# Excerpted data
Definition send_msg_ext_info (now : Z) (s : kses) : outcome kses :=
  let* s := wp (fun b => buf_putbyte b SSH_MSG_EXT_INFO) s in
  let* s := wp (fun b => buf_putint b 1) s in
  let* s := wp (fun b => buf_putstring b SSH_SERVER_SIG_ALGS (zlen SSH_SERVER_SIG_ALGS)) s in
  let* s := wp (fun b => buf_put_algolist_all b (sigalgs s) true) s in
  send now s.

Definition disable_sig_except (allow_type : Z) (l : list (algo_type unit unit)) : list (algo_type unit unit) :=
  map (fun a => if al_val a =? allow_type then a else mkalgo (al_name a) (al_val a) (al_data a) false (al_mode a)) l.

Definition recv_msg_kexdh_init (now : Z) (s : kses) : outcome kses :=
  let* _ := exit_if (negb (recvkexinit s)) "Premature kexdh_init message received" in
  let* nk := the (newkeys s) in
  let* kx := the (nk_kex nk) in
  let* (dh_e, q_c, s) :=
    match kex_mode kx with
    | DROPBEAR_KEX_NORMAL_DH =>
        let* (mp, s) := rp buf_getmpint s in
        let* e := need mp "Bad kex value" in
        Ok (e, [], s)
    | _ =>
        let* (q, s) := rp buf_getstringbuf s in
        let* bs := mem_read (buf_data q) 0 (buf_len q) in
        Ok (0, bs, s)
    end in
  let* pl := the (payload (pk s)) in
  let* _ := exit_if (negb (buf_pos pl =? buf_len pl)) "Bad kex value" in
  let* s := send_msg_kexdh_reply now dh_e q_c s in
  let* s := send_msg_newkeys now s in
  let* s := if negb (donesecondkex s) && allow_ext_info s then send_msg_ext_info now s else Ok s in
  let* s :=
    if negb (donesecondkex s) then
      let* nk := the (newkeys s) in Ok (put_sigalgs (disable_sig_except (nk_signature nk) (sigalgs s)) s)
    else Ok s in
  Ok (put_requirenext SSH_MSG_NEWKEYS s).

(** ** Dispatch *)

Definition recv_unimplemented (now : Z) (s : kses) : outcome kses :=
  let* s := wp (fun b => buf_putbyte b SSH_MSG_UNIMPLEMENTED) s in
  let* s := wp (fun b => buf_putint b (u32 (recvseq (pk s) - 1))) s in
  send now s.

(** The handlers of the other packet types (authentication, channels). *)
Context (handlers : Z -> option (Z -> kses -> outcome kses)).

(** The table of packet types of the server. *)
Definition packettype (type : Z) : option (Z -> kses -> outcome kses) :=
  if type =? SSH_MSG_KEXINIT then Some recv_msg_kexinit
  else if type =? SSH_MSG_KEXDH_INIT then Some recv_msg_kexdh_init
  else if type =? SSH_MSG_NEWKEYS then Some recv_msg_newkeys
  else if type =? 0 then None
  else handlers type.

(** The end of [process_packet]: [out]. *)
Definition packet_out (type : Z) (s : kses) : kses :=
  put_pk (set_payload None (pk s)) (put_lastpacket type s).

(** The packet [type] goes to its handler. *)
Definition dispatch (now type : Z) (s : kses) : outcome kses :=
  let* _ := exit_if (negb (authdone (pk s)) && (MAX_UNAUTH_PACKET_TYPE <? type)) "Received message %d before userauth" in
  match packettype type with
  | Some handler => handler now s
  | None => recv_unimplemented now s
  end.

Definition process_packet (now : Z) (s : kses) : outcome kses :=
  let first_strict_kex := strict_kex s && negb (recvfirstnewkeys s) in
  let* (type, s) := rp buf_getbyte s in
  let s := put_keepalive_recv now s in
  if type =? SSH_MSG_DISCONNECT then Exit "Disconnect received"
  else if negb first_strict_kex && ((type =? SSH_MSG_IGNORE) || (type =? SSH_MSG_DEBUG) || (type =? SSH_MSG_UNIMPLEMENTED))
  then Ok (packet_out type s)
  else
    let s := if (type =? SSH_MSG_GLOBAL_REQUEST) || (type =? SSH_MSG_REQUEST_FAILURE) || (type =? SSH_MSG_CHANNEL_FAILURE) then s
             else put_pk (set_last_packet_time_idle now (pk s)) s in
    if negb (requirenext s =? 0) && negb (requirenext s =? type) then
      if (1 <=? type) && (type <=? 49) && negb (type =? SSH_MSG_SERVICE_REQUEST) && negb (type =? SSH_MSG_SERVICE_ACCEPT)
         && negb (type =? SSH_MSG_KEXINIT) && negb first_strict_kex
      then let* s := recv_unimplemented now s in Ok (packet_out type s)
      else Exit "Unexpected packet type %d, expected %d"
    else if ignorenext s then Ok (packet_out type (put_ignorenext false s))
    else
      let s := if negb (requirenext s =? 0) && (requirenext s =? type) then put_requirenext 0 s else s in
      let* s := dispatch now type s in
      Ok (packet_out type s).
End kex.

# Exercise
In the entries above, find the line holding "let* s := wp (fun b => buf_putint b 1) s in" and the line holding "let* (mp, s) := rp buf_getmpint s in", then retype exactly those two lines and every line between them, and nothing else.

# Answer section
  let* s := wp (fun b => buf_putint b 1) s in
  let* s := wp (fun b => buf_putstring b SSH_SERVER_SIG_ALGS (zlen SSH_SERVER_SIG_ALGS)) s in
  let* s := wp (fun b => buf_put_algolist_all b (sigalgs s) true) s in
  send now s.

Definition disable_sig_except (allow_type : Z) (l : list (algo_type unit unit)) : list (algo_type unit unit) :=
  map (fun a => if al_val a =? allow_type then a else mkalgo (al_name a) (al_val a) (al_data a) false (al_mode a)) l.

Definition recv_msg_kexdh_init (now : Z) (s : kses) : outcome kses :=
  let* _ := exit_if (negb (recvkexinit s)) "Premature kexdh_init message received" in
  let* nk := the (newkeys s) in
  let* kx := the (nk_kex nk) in
  let* (dh_e, q_c, s) :=
    match kex_mode kx with
    | DROPBEAR_KEX_NORMAL_DH =>
        let* (mp, s) := rp buf_getmpint s in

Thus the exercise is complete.